As a single mother, or being any parent for that matter, parenting may feel like it’s ended once your children are grown. I crashed and burned during my empty nest season a few years ago when my only daughter married and moved halfway around the world and my only son graduated high school and moved into a dorm at college the same year. It took me a minute to adjust to feeling as if I was no longer needed.
My kids were my life. At times the two of them were my reason for living, literally! They saved me more times than I’d like to admit when I wanted to just give up to escape my pain. They kept me sane, alive and full of promise and purpose.
The year they both were suddenly gone, I found myself lost and empty. I didn’t realize that they may not be in my home, but they still needed their mother, maybe not as much as I needed them but nonetheless.
Although my son is back home and my daughter and granddaughter are a 4-hour drive away, I still find myself worrying. Maybe more now because their decisions no longer hinge on what I think is right or wrong. They both have made me proud and are kind, loving, respectable young adults. They’ve always made good choices. But we live in a dangerous time which feels like it could mirror what it must have been like to be black in America in the 60s.
I fear for my children lives with more reason simply because of the color of their skin. My son, more than my daughter because he’s a young black man, not only in America but in the South.
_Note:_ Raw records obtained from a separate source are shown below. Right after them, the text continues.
(** A managed size that is no multiple of the block size: the last block is
    handed out whole, past the end of the range, and cannot be freed. *)
Definition odd_bm : bitmap := Bitmap 0x1000 0x1800 1 0x1000 2 [2 ^ 64 - 1].
Definition odd_used_bm : bitmap := Bitmap 0x1000 0x1800 1 0x1000 0 [2 ^ 64 - 4].

Example partial_block_not_freed :
  SLOF_bm_alloc {[ 8 := odd_bm ]} 8 0x2000 = Ok (0x1000, {[ 8 := odd_used_bm ]}) /\
  SLOF_bm_free {[ 8 := odd_used_bm ]} 8 0x1000 0x2000 = Ok {[ 8 := odd_used_bm ]}.
Proof. by vm_compute. Qed.

(** A size of 0: an address is returned and no block is marked. *)
Example alloc_nothing : SLOF_bm_alloc {[ 8 := demo_bm ]} 8 0 = Ok (0x1000, {[ 8 := demo_bm ]}).
Proof. by vm_compute. Qed.

(** A block freed twice is counted twice. *)
Example double_free_counted :
  SLOF_bm_free {[ 8 := demo_bm ]} 8 0x1000 0x1000 = Ok {[ 8 := Bitmap 0x1000 0x5000 1 0x1000 6 [2 ^ 64 - 1] ]}.
Proof. by vm_compute. Qed.
(** The array after the message's tail, the one bit and the zeros. *)
Lemma tail_holds w tl :
  length w = NW -> Forall byte tl -> Z.of_nat (length tl) < blk ->
  let num := Z.of_nat (length tl) in
  let w := set_bytes ws w 0 tl in
  let w := set_bytes ws w num [0x80] in
  let w := if 0 <? blk - (num + 1)
           then set_bytes ws w (num + 1) (replicate (Z.to_nat (blk - (num + 1))) 0) else w in
  exists rest, length rest = (ws * NW - 16 * ws)%nat /\
    holds ws NW w ((tl ++ 0x80 :: replicate (Z.to_nat (blk - (num + 1))) 0) ++ rest) /\
    w = to_words ws NW ((tl ++ 0x80 :: replicate (Z.to_nat (blk - (num + 1))) 0) ++ rest).
Proof.
  intros Hw Hb Hl num w1 w2 w3. set (old := to_bytes ws w).
  assert (Ho : length old = (ws * NW)%nat) by (unfold old; by rewrite to_bytes_length, Hw).
  assert (16 * ws <= ws * NW)%nat by nia.
  destruct (set_bytes_holds ws NW w old 0 tl) as [H1 _]; [by apply holds_self | lia | |done|].
  { change (Z.to_nat 0) with 0%nat. lia. }
  change (Z.to_nat 0) with 0%nat in H1. unfold splice in H1. rewrite take_0 in H1. cbn [app Nat.add] in H1.
  fold w1 in H1. set (r1 := drop (length tl) old) in *.
  assert (Hr1 : length r1 = (ws * NW - length tl)%nat) by (unfold r1; rewrite length_drop; lia).
  destruct (set_bytes_holds ws NW w1 (tl ++ r1) num [0x80] H1) as [H2 E2]; [lia | | by repeat constructor|].
  { rewrite length_app. cbn [length]. unfold num. lia. }
  fold w2 in H2, E2. unfold num in H2, E2. rewrite Nat2Z.id, splice_next in H2, E2 by (cbn [length]; lia). cbn [length] in H2, E2.
  set (r2 := drop 1 r1) in *. assert (Hr2 : length r2 = (ws * NW - length tl - 1)%nat) by (unfold r2; rewrite length_drop; lia).
  unfold w3. destruct (Z.ltb_spec 0 (blk - (num + 1))).
  - set (z := replicate (Z.to_nat (blk - (num + 1))) 0) in *.
    assert (Hz : length z = (16 * ws - length tl - 1)%nat) by (unfold z, num in *; rewrite length_replicate; lia).
    destruct (set_bytes_holds ws NW w2 ((tl ++ [0x80]) ++ r2) (num + 1) z H2) as [H3 E3].
    { lia. } { rewrite !length_app. cbn [length]. unfold num in *. lia. } { apply Forall_replicate. done. }
    replace (Z.to_nat (num + 1)) with (length (tl ++ [0x80])) in H3, E3
      by (rewrite length_app; cbn [length]; unfold num; lia).
    rewrite splice_next in H3, E3 by lia.
    exists (drop (length z) r2). split; [rewrite length_drop; lia|].
    replace (tl ++ 0x80 :: z) with ((tl ++ [0x80]) ++ z) by (by rewrite <- app_assoc). by split.
  - replace (Z.to_nat (blk - (num + 1))) with 0%nat by lia. cbn [replicate].
    exists r2. split; [unfold num in *; lia|]. by split.
Qed.

(** The length written over the last eight bytes of the block. *)
Lemma length_holds w b c rest v :
  holds ws NW w ((b ++ c) ++ rest) -> length (b ++ c) = (16 * ws)%nat -> length c = 8%nat ->
  let w' := set_bytes ws w (blk - 8) (be_enc 8 v) in
  holds ws NW w' ((b ++ be_enc 8 v) ++ rest) /\ w' = to_words ws NW ((b ++ be_enc 8 v) ++ rest).
Proof.
  intros H Hb Hc w'. rewrite length_app in Hb. rewrite <- app_assoc in H.
  destruct (set_bytes_holds ws NW w (b ++ c ++ rest) (blk - 8) (be_enc 8 v) H) as [H1 E1].
  { lia. } { rewrite be_enc_length, !length_app. lia. } { apply be_enc_bytes. }
  replace (Z.to_nat (blk - 8)) with (length b) in H1, E1 by lia.
  rewrite splice_next in H1, E1 by (rewrite be_enc_length, length_app; lia).
  assert (Ed : drop 8 (c ++ rest) = rest) by (rewrite <- Hc; apply drop_app_length).
  rewrite be_enc_length, Ed in H1, E1. by split.
Qed.
(* ===== verification/Nvram.v ===== *)
(** * lib/libnvram/nvram.c: the partitions of the NVRAM

    The variant compiled with DISABLE_NVRAM, where the storage is the array
    [nvram] of this file; the variants for RTAS calls and for a mapped device
    differ in the accesses to the storage only.  The array and the state of the
    temporary buffer are a record passed through every function; NVRAM_LENGTH is
    a parameter.  A partition is a header of 16 bytes (type, checksum, length in
    units of 16 bytes, name) and its data.  The names are lists of the bytes
    before the NUL, and [None] for NULL. *)

From Stdlib Require Import ZArith Lia.
From stdpp Require Import base list gmap option numbers.
From S2P Require Import Prelude.

Definition PARTITION_HEADER_SIZE : Z := 16.

Record partition_t := Partition { addr : Z; len : Z }.

Record nvstate := NvState {
  nvram : list Z;
  nvram_buffer_locked : bool;
}.

Definition ALIGN16 (x : Z) : Z := Z.land (u32 (x + 15)) (u32 (Z.lnot 15)).

Section nvram.
Context (NVRAM_LENGTH : Z).

(** nvram_read_byte, _word, _dword and _qword, for [size] bytes. *)
Definition nvram_read (size : nat) (s : nvstate) (offset : Z) : Z :=
  let offset := u32 offset in
  if NVRAM_LENGTH - Z.of_nat size <? offset then 0
  else be_dec (take size (drop (Z.to_nat offset) (nvram s))).

Definition nvram_write (size : nat) (s : nvstate) (offset data : Z) : nvstate :=
  let offset := u32 offset in
  if NVRAM_LENGTH - Z.of_nat size <? offset then s
  else NvState (splice (nvram s) (Z.to_nat offset) (be_enc size data)) (nvram_buffer_locked s).

Definition nvram_read_byte := nvram_read 1.
Definition nvram_read_word := nvram_read 2.
Definition nvram_write_byte := nvram_write 1.
Definition nvram_write_word := nvram_write 2.
Definition nvram_write_dword := nvram_write 4.

(** [false] stands for NULL. *)
Definition get_nvram_buffer (s : nvstate) (len : Z) : bool * nvstate :=
  if NVRAM_LENGTH <? u32 len then (false, s)
  else if nvram_buffer_locked s then (false, s)
  else (true, NvState (nvram s) true).

Definition free_nvram_buffer (s : nvstate) : nvstate := NvState (nvram s) false.

Definition get_partition_type (s : nvstate) (offset : Z) : Z := nvram_read_byte s offset.
Definition get_partition_header_checksum (s : nvstate) (offset : Z) : Z := nvram_read_byte s (offset + 1).
Definition get_partition_len (s : nvstate) (offset : Z) : Z := nvram_read_word s (offset + 2).

Definition get_partition_name (s : nvstate) (offset : Z) : list Z :=
  (fun i => nvram_read_byte s (offset + 4 + i)) <$> seqZ 0 12.

Definition calc_partition_header_checksum (s : nvstate) (offset : Z) : Z :=
  let plainsum := foldl (fun sum i => u16 (sum + nvram_read_byte s (offset + i)))
                    (nvram_read_byte s offset) (seqZ 2 14) in
  u8 (Z.shiftr plainsum 8 + Z.land plainsum 0xff).

(** Every turn moves [walk] by at least 16. *)
Fixpoint used_loop (fuel : nat) (s : nvstate) (walk : Z) : res Z :=
  match fuel with
  | O => OutOfFuel
  | S fuel' =>
      if walk <? NVRAM_LENGTH then
        if (nvram_read_byte s walk =? 0) ||
           negb (get_partition_header_checksum s walk =? calc_partition_header_checksum s walk)
        then Ok walk
        else
          let len := get_partition_len s walk in
          if len =? 0 then Ok walk else used_loop fuel' s (u32 (walk + len * 16))
      else Ok walk
  end.

Definition walk_turns : nat := S (Z.to_nat NVRAM_LENGTH).

Definition calc_used_nvram_space (s : nvstate) : res Z := used_loop walk_turns s 0.

Fixpoint get_partition_loop (fuel : nat) (s : nvstate) (type : Z) (name : option (list Z)) (walk : Z)
    : res partition_t :=
  match fuel with
  | O => OutOfFuel
  | S fuel' =>
      if walk <? NVRAM_LENGTH then
        if negb (get_partition_header_checksum s walk =? calc_partition_header_checksum s walk)
        then Ok (Partition 0 (-1))
        else
          let len := get_partition_len s walk in
          if negb (type =? 0) && (len =? 0) then Ok (Partition 0 (-1))
          else if (negb (type =? u32 (-1)) && negb (type =? get_partition_type s walk)) ||
                  (match name with
                   | Some name => negb (strncmp_eq 12 (get_partition_name s walk) name)
                   | None => false
                   end)
          then get_partition_loop fuel' s type name (u32 (walk + len * 16))
          else Ok (Partition (u32 (walk + PARTITION_HEADER_SIZE)) (u32 (len * 16 - PARTITION_HEADER_SIZE)))
      else Ok (Partition 0 (-1))
  end.

Definition get_partition (s : nvstate) (type : Z) (name : option (list Z)) : res partition_t :=
  get_partition_loop walk_turns s (u32 type) name 0.

(** [name] is the Forth string's bytes. *)
Definition get_partition_fs (s : nvstate) (name : list Z) : res partition_t :=
  get_partition s (-1) (Some (upto_nul name)).

(** [n] bytes from [i] on set to 0. *)
Fixpoint erase_loop (n : nat) (s : nvstate) (i : Z) : nvstate :=
  match n with O => s | S n' => erase_loop n' (nvram_write_byte s i 0) (i + 1) end.

(** The arguments are converted to int. *)
Definition erase_nvram (s : nvstate) (offset len : Z) : nvstate :=
  erase_loop (Z.to_nat (s32 len)) s (s32 offset).

Definition wipe_nvram (s : nvstate) : nvstate := erase_nvram s 0 NVRAM_LENGTH.

Definition wipe_partition (s : nvstate) (partition : partition_t) (header_only : bool) : nvstate :=
  let pstart := s32 (addr partition - PARTITION_HEADER_SIZE) in
  let len := if header_only then PARTITION_HEADER_SIZE else s32 (PARTITION_HEADER_SIZE + len partition) in
  erase_nvram s pstart len.

(** The bytes of a list stored from [offset] on. *)
Fixpoint write_loop (s : nvstate) (offset : Z) (bs : list Z) : nvstate :=
  match bs with [] => s | b :: bs' => write_loop (nvram_write_byte s offset b) (offset + 1) bs' end.

(** [len] is unsigned. *)
Definition create_nvram_partition (s : nvstate) (type : Z) (name : list Z) (len : Z)
    : res (partition_t * nvstate) :=
  let len := u32 len in
  let plen := ALIGN16 (u32 (len + PARTITION_HEADER_SIZE)) in
  offset ← calc_used_nvram_space s;
  if u32 (NVRAM_LENGTH - offset) <? plen then Ok (Partition 0 0, s)
  else
    let s := nvram_write_byte s offset type in
    let s := nvram_write_word s (offset + 2) (plen / 16) in
    let s := write_loop s (offset + 4) name in
    let s := nvram_write_byte s (offset + 1) (calc_partition_header_checksum s offset) in
    Ok (Partition (u32 (offset + PARTITION_HEADER_SIZE)) len, s).

(** "free space" *)
Definition free_space_name : list Z := [102; 114; 101; 101; 32; 115; 112; 97; 99; 101].

Definition create_free_partition (s : nvstate) : res (bool * nvstate) :=
  used ← calc_used_nvram_space s;
  let free_space := s32 (NVRAM_LENGTH - used - PARTITION_HEADER_SIZE) in
  '(free_part, s) ← create_nvram_partition s 0x7f free_space_name free_space;
  Ok (negb (addr free_part =? 0), s).

(** [type] and [len] are ints. *)
Definition new_nvram_partition (s : nvstate) (type : Z) (name : list Z) (len' : Z)
    : res (partition_t * nvstate) :=
  free_part ← get_partition s 0x7f None;
  let s := if negb (len free_part =? 0) && negb (len free_part =? -1)
           then wipe_partition s free_part true else s in
  '(new_part, s) ← create_nvram_partition s type name len';
  let new_part := if negb (len new_part =? len') then Partition 0 0 else new_part in
  '(_, s) ← create_free_partition s;
  Ok (new_part, s).

Definition new_nvram_partition_fs (s : nvstate) (type : Z) (name : list Z) (len' : Z)
    : res (partition_t * nvstate) :=
  new_nvram_partition s type (upto_nul (take 12 name)) len'.

(** The bytes from [i] to the end, moved down by [by]. *)
Fixpoint move_loop (n : nat) (s : nvstate) (i by' : Z) : nvstate :=
  match n with
  | O => s
  | S n' => move_loop n' (nvram_write_byte s (i - by') (nvram_read_byte s i)) (i + 1) by'
  end.

Definition delete_nvram_partition (s : nvstate) (partition : partition_t) : res (Z * nvstate) :=
  if (len partition =? 0) || (len partition =? -1) then Ok (0, s) else
  let i := u32 (addr partition + len partition) in
  let s := move_loop (Z.to_nat (NVRAM_LENGTH - i)) s i (len partition + PARTITION_HEADER_SIZE) in
  let s := erase_nvram s (NVRAM_LENGTH - len partition - PARTITION_HEADER_SIZE)
             (len partition - PARTITION_HEADER_SIZE) in
  free_part ← get_partition s 0x7f None;
  let s := wipe_partition s free_part false in
  '(_, s) ← create_free_partition s;
  Ok (1, s).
It’s sad as we remembered the assassination of Dr. Martin Luther King, Jr., April 4, 1969, I couldn’t help but realize just how close we have back trotted toward segregation, racial inequality, objectification, and the fearful panic of that era.
It’s important as parents of any race to raise children who do not see color even if color sees them. That is, children are not born with hatred and generational ignorance and biases toward other children. Hatred is taught. We have a moral obligation to the generations we will not live to see to mold young minds positively, teach love and not hate, teach about the way makers of our cultures (which remain absent from the textbooks) so our babies grow up knowing there’s nothing they can’t achieve.
Yes, I worry. But in a world separated by colorful divides, I taught my children to judge a person by their heart and not their skin color. It was said that I wasn’t preparing them for the real world, but evil doesn’t come in flavors. It’s all around us and sometimes in us. It never hurts to speak kindly to what may be allowing someone else to hurt inside. Smile, be respectful, love from a place deep within lit by God Himself. It’s made their lives better, easier and not any less aware of the hate that surrounds them.
One of the most important things to be as a parent to your child is their peace. Whether they are two or 62, they need to know that you are where they can come for safety. We can’t stop them from growing up and leaving the nest. We can equip them with everything they need to succeed and be there to catch them if they fall.
I’ve learned a lot from watching my mother, who at 75 years old, continues to be a parent, a safe haven, a teacher, a caregiver, a confident, and our peace. I’ve come to understand the two major keys that prevent her from becoming consumed with worry concerning her grown babies: One, prayer. She prays over all her children constantly even if she has to go in her war room and pray until something changes. Second, she tells me, “Remember YOU raised them. They learned that they can fly from you, so let them soar”.
So for my empty-nester readers out there, remember that you’ve done your job. Regardless of who your children decide to be, your roll sort of evolves from teacher to spectator, from judge to juror; you are still a part of their life. Be present. Be helpful when they ask you to be. But always respect that this is their life. And at those times when you want to help your adult children, but you can’t or it’s not your place, simply remember this…Their. Wings. Work!
If or when they need their peace, their safe place, they’ll fly home to you…
To start with let me say THANK YOU for writing and sharing this treasure. As a parent (at times a single parent) I have never had to “work” such long hours, endure so much stress, be up and down sometimes in the space of minutes but in the end, would do it all over again and yet again. Your children I would imagine had (have) their moments as did (do) you. It’s all a part of the process. My children (three full-grown step-children) along with a son from my first and only marriage. They have the power to make us miss and need them so very much while at other times make us thankful they no longer live at home. Being as mistake-prone as I am there were plenty of “miscues.” Yes, I beat myself up over them. That’s just who I am. I can be tolerant of mistakes by others but not of mine. Children do not come with instructions with most of the child-raising books not being worth the paper they were written on. We hope we instilled the right values in them. We pray they don’t make the same mistakes we did while knowing they will make their own mistakes. Obviously, I do not know your children or much about them. I do however feel quite strongly that you gave them all you could give them while continuing to do so. Time and again your words undeniably show you to be a good, kind, sincere and caring person. May G-d bless and continue to bless yourself as well as your children.
Love this. I think I love being a grandparent the most.